Very interesting idea! I'm going to have to do some reading now. What are the torque/power characteristics of this type of system? The wear characteristics? With 3DOF and 4 motors, it seems overconstrained, how does it deal with binding and accumulated/integration error? What about back-driving/holding on power-off?
This is mesmerizing to watch. Very cool. But what is its use case? Robotics is the obvious answer, but is there another application this is designed for that I'm missing?
interesting, though some comments on play and stiction would be required to assess the usefulness of the setup. e.g. towards instant 4'30" for instance, one can clearly see the lack os smoothness oof the motion, which is likely to result from non constant friction of a plasticly constraint setup in order to reduce play. then there is the difficulty of the computational inverse geometry with poles...
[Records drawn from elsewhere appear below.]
(* ===== verification/Server.v ===== *)
(** * Services and messages ([skynet-src/skynet_server.c], [skynet_harbor.c],
    [skynet_error.c], [skynet_monitor.c])

    The state of a node: the contexts of its services, their queues, the handle
    table, the timer, the blocks of memory that messages own, and the globals of
    the C files.  Message payloads live in [heap] (and harbor messages in
    [rheap]), so that freeing twice or not at all is visible.

    Code outside these files enters as arguments: the callback of a service and
    the functions of a module.  Writes to log files and the call of a module's
    release function are recorded in [io]. *)

From S2P Require Import Prelude Mq Sched Timer Handle Text Module.
From stdpp Require Import base numbers list gmap.
From Stdlib Require Import ZArith Lia String.
#[local] Open Scope Z_scope.
#[local] Open Scope list_scope.
Import Global.

Definition PTYPE_TEXT : Z := 0.
Definition PTYPE_CLIENT : Z := 3.
Definition PTYPE_SYSTEM : Z := 4.
Definition PTYPE_HARBOR : Z := 5.
Definition PTYPE_ERROR : Z := 7.
Definition PTYPE_TAG_DONTCOPY : Z := 0x10000.
Definition PTYPE_TAG_ALLOCSESSION : Z := 0x20000.
Definition MESSAGE_TYPE_MASK : Z := Z.shiftr (2^64 - 1) 8.
Definition GLOBALNAME_LENGTH : Z := 16.

Record skynet_context := Ctx {
  mod_ : Z;              (** the index of [mod] in the module table *)
  instance : Z;
  cb : option Z;
  queue : loc;
  logfile : option Z;
  cpu_cost : Z;
  cpu_start : Z;
  handle : Z;
  session_id : Z;
  ref : Z;
  message_count : Z;
  init : bool;
  endless : bool;
  profile : bool;
  result : cstr          (** the string in [result[32]] *)
}.

(** [rn_name] is [None] while the 16 bytes of the name were not written. *)
Record remote_name := RemoteName { rn_name : option cstr; rn_handle : Z }.
Record remote_message := RemoteMsg {
  destination : remote_name;
  rm_message : option loc;
  rm_sz : Z
}.

Inductive io_event :=
  | ModuleRelease (f inst : Z)    (** [m->release(inst)] *)
  | ModuleSignal (f inst sig : Z) (** [m->signal(inst, sig)] *)
  | FileClose (f : Z)
  | LogOutput (f src type sess : Z) (d : option loc) (size : Z).

Record skynet_monitor := Monitor {
  version : Z; check_version : Z; mon_source : Z; mon_destination : Z
}.

Record node := MkNode {
  mq : mqstate;
  ctxs : gmap loc skynet_context;
  handles : handle_storage;  (** [H] *)
  TI : timer;
  heap : gmap loc (list Z);
  rheap : gmap loc remote_message;
  g_total : Z;                 (** [G_NODE.total] *)
  monitor_exit : Z;          (** [G_NODE.monitor_exit] *)
  g_profile : bool;          (** [G_NODE.profile] *)
  HARBOR : Z;                (** [~0] until [skynet_harbor_init] *)
  REMOTE : option loc;
  logger : Z;                (** the static variable of [skynet_error] *)
  env : gmap (list Z) (list Z);
  M : modules;
  io : list io_event
}.
(* ===== verification/NetpackProofs.v ===== *)
(** * Correctness of packet splitting

    The specification is a parser on byte strings.  The C module, fed the same
    bytes in any pieces and for any interleaving of connections, yields the
    packets the parser yields, and [lpack] is inverted by it. *)

From S2P Require Import Prelude Mq Netpack PackStream.
From stdpp Require Import base numbers list gmap.
From Stdlib Require Import ZArith Lia.
#[local] Open Scope Z_scope.
#[local] Open Scope list_scope.
Import Netpack.

(** ** The specification *)

(** The complete packets at the front of a byte string, and what is left. *)
Fixpoint split_fuel (fuel : nat) (bs : list Z) : list (list Z) * list Z :=
  match fuel, bs with
  | S fuel, b0 :: b1 :: rest =>
      let n := Z.to_nat (b0 * 256 + b1) in
      if (length rest <? n)%nat then ([], bs)
      else let '(ps, r) := split_fuel fuel (drop n rest) in (take n rest :: ps, r)
  | _, _ => ([], bs)
  end.
Definition split_packets (bs : list Z) : list (list Z) * list Z := split_fuel (length bs) bs.

Lemma split_fuel_more fuel : forall fuel' bs,
  (length bs <= fuel)%nat -> (length bs <= fuel')%nat -> split_fuel fuel bs = split_fuel fuel' bs.
Proof.
  induction fuel as [|fuel IH]; intros fuel' bs H1 H2.
  - destruct bs; [by destruct fuel'|cbn in H1; lia].
  - destruct fuel' as [|fuel']; [destruct bs; [done|cbn in H2; lia]|].
    destruct bs as [|b0 [|b1 rest]]; [done..|]. cbn [split_fuel]. cbn [length] in H1, H2.
    destruct (_ <? _)%nat; [done|].
    rewrite (IH fuel') by (rewrite length_drop; lia). done.
Qed.

(** One step of the parser. *)
Lemma split_step b0 b1 rest :
  let n := Z.to_nat (b0 * 256 + b1) in
  split_packets (b0 :: b1 :: rest) =
    if (length rest <? n)%nat then ([], b0 :: b1 :: rest)
    else let '(ps, r) := split_packets (drop n rest) in (take n rest :: ps, r).
Proof.
  intros n. unfold split_packets. cbn [length]. remember (S (length rest)) as fuel eqn:Ef.
  cbn [split_fuel]. fold n. destruct (_ <? _)%nat; [done|].
  by rewrite (split_fuel_more fuel (length (drop n rest))) by (rewrite ?length_drop; lia).
Qed.

(** What is left has no complete packet in it. *)
Lemma split_rest fuel : forall bs ps r, (length bs <= fuel)%nat ->
  split_packets bs = (ps, r) -> split_packets r = ([], r).
Proof.
  induction fuel as [|fuel IH]; intros bs ps r Hf E.
  - destruct bs; [|cbn in Hf; lia]. by injection E as <- <-.
  - destruct bs as [|b0 [|b1 rest]]; [by injection E as <- <-..|].
    rewrite split_step in E. destruct (_ <? _)%nat eqn:El.
    + injection E as <- <-. by rewrite split_step, El.
    + destruct (split_packets (drop _ rest)) as [ps' r'] eqn:E'. injection E as <- <-.
      cbn [length] in Hf. eapply IH; [|exact E']. rewrite length_drop. lia.
Qed.

(** More bytes are parsed where the last ones left off. *)
Lemma split_app fuel : forall bs ps r more, (length bs <= fuel)%nat ->
  split_packets bs = (ps, r) ->
  split_packets (bs ++ more) = let '(ps', r') := split_packets (r ++ more) in (ps ++ ps', r').
Proof.
  induction fuel as [|fuel IH]; intros bs ps r more Hf E.
  - destruct bs; [|cbn in Hf; lia]. injection E as <- <-. cbn [app]. by destruct (split_packets more).
  - destruct bs as [|b0 [|b1 rest]]; [injection E as <- <-..|].
    + cbn [app]. by destruct (split_packets more).
    + by destruct (split_packets ([b0] ++ more)).
    + rewrite split_step in E. destruct (_ <? _)%nat eqn:El.
      * injection E as <- <-. by destruct (split_packets ((b0 :: b1 :: rest) ++ more)).
      * destruct (split_packets (drop _ rest)) as [ps1 r1] eqn:E1. injection E as <- <-.
        cbn [app]. rewrite split_step. apply Nat.ltb_ge in El.
        destruct (Nat.ltb_spec (length (rest ++ more)) (Z.to_nat (b0 * 256 + b1))) as [Hl|_].
        { rewrite length_app in Hl. lia. }
        rewrite drop_app_le, take_app_le by lia. cbn [length] in Hf.
        rewrite (IH _ ps1 r1 more) by (done || rewrite length_drop; lia).
        by destruct (split_packets (r1 ++ more)).
Qed.

Lemma split_bytes fuel : forall bs ps r, (length bs <= fuel)%nat -> bytes_ok bs ->
  split_packets bs = (ps, r) -> bytes_ok r /\ (length r <= length bs)%nat.
Proof.
  induction fuel as [|fuel IH]; intros bs ps r Hf Hb E.
  - destruct bs; [|cbn in Hf; lia]. by injection E as <- <-.
  - destruct bs as [|b0 [|b1 rest]]; [by injection E as <- <-..|].
    rewrite split_step in E. destruct (_ <? _)%nat; [by injection E as <- <-|].
    destruct (split_packets (drop _ rest)) as [ps' r'] eqn:E'. injection E as <- <-.
    cbn [length] in Hf |- *. edestruct IH as [? Hl]; [|  |exact E'|].
    + rewrite length_drop. lia.
    + apply Forall_drop. by inversion Hb as [|?? _ Hb']; inversion Hb'.
    + split; [done|]. rewrite length_drop in Hl. lia.
Qed.

(** The record of a connection and the bytes of the incomplete packet it stands for. *)
Inductive uc_repr (fd : Z) : uncomplete -> list Z -> Prop :=
  | ur_half b : uc_repr fd (UC (Pack fd 0 []) (-1) b) [b]
  | ur_part h0 h1 data hd n :
      n = h0 * 256 + h1 -> Z.of_nat (length data) < n ->
      uc_repr fd (UC (Pack fd n ((Some <$> data) ++ replicate (Z.to_nat n - length data) None))
                     (Z.of_nat (length data)) hd) (h0 :: h1 :: data).
Record hashid_node := Nd { id : Z; next : option Z }.
Record hashid := HI {
  hashmod : Z;
  cap : Z;
  count : Z;
  nodes : list hashid_node;
  hash : list (option Z)
}.

(** [while (hashcap < max) hashcap *= 2;] *)
Fixpoint hashcap_loop (fuel : nat) (hashcap max : Z) : outcome Z :=
  match fuel with
  | O => Fault OutOfFuel
  | S fuel =>
      if hashcap <? max then h ← c_int (hashcap * 2); hashcap_loop fuel h max
      else Ok hashcap
  end.

(** From 16, 28 doublings pass any [int]. *)
Definition hashid_init (max : Z) : outcome hashid :=
  hashcap ← hashcap_loop 29 16 max;
  Ok (HI (hashcap - 1) max 0 (replicate (Z.to_nat max) (Nd (-1) None))
         (replicate (Z.to_nat hashcap) None)).

Definition hashid_clear (hi : hashid) : hashid := HI 1 0 0 [] [].

Fixpoint lookup_loop (fuel : nat) (hi : hashid) (c : option Z) (i : Z) : outcome Z :=
  match fuel, c with
  | O, _ => Fault OutOfFuel
  | S fuel, Some c =>
      nd ← arr_get (nodes hi) c;
      if id nd =? i then Ok c else lookup_loop fuel hi (next nd) i
  | S fuel, None => Ok (-1)
  end.

(** A chain visits a node at most once. *)
Definition chain_fuel (hi : hashid) : nat := S (length (nodes hi)).

Definition hashid_lookup (hi : hashid) (i : Z) : outcome Z :=
  let h := Z.land i (hashmod hi) in
  c ← arr_get (hash hi) h;
  lookup_loop (chain_fuel hi) hi c i.

(** The label [_clear]. *)
Definition clear_node (hi : hashid) (ns : list hashid_node) (hs : list (option Z)) (c : Z)
    : outcome (Z * hashid) :=
  ns ← arr_set ns c (Nd (-1) None);
  Ok (c, HI (hashmod hi) (cap hi) (count hi - 1) ns hs).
didnt watch the video yet just came here to quickly comment this is a really cool concept, but wouldnt it wear down fast after extended use because of the tooth grinding on the joint parts? that would be possible right? because under load it may have alot of friction but anyways i thought maybe you could invert the system so that the ball part has holes in it and that the others have the gears to reduce wear
I think you could swap its materials to stronger one like any kinds of tough metal, if you want it to be used as a joint for robots and be able to support weight when being used for lifting, I could think of attaching hydraulic piston support around each joints similar to vehicles that have one too
This looks like it would be fantastic for light-duty operations where maximum DoF is of primary importance. I'm less convinced that it is practical for anything with higher static or kinetic loading on the output link, since the "ball joint" (not really an accurate term here) seems to be held in place by nothing but the UHDPE socket. That is going to lead to some significant wear issues, and with them, a rapid degradation of accuracy and control. That may not be an insurmountable challenge, but it will need to be addressed if the plan is to subject the "ball" to greater loads.
Are there any good examples of the version with the single driving module? It feels like it should be easy to find, but I'm struggling to google the right things
What are the (dis)advantages of mounting the motors under an angle instead of opposite to each other? Does this give more flexibility in terms of rotating the ball? And does the ball have full 3 DoF from every point? Very impressive design!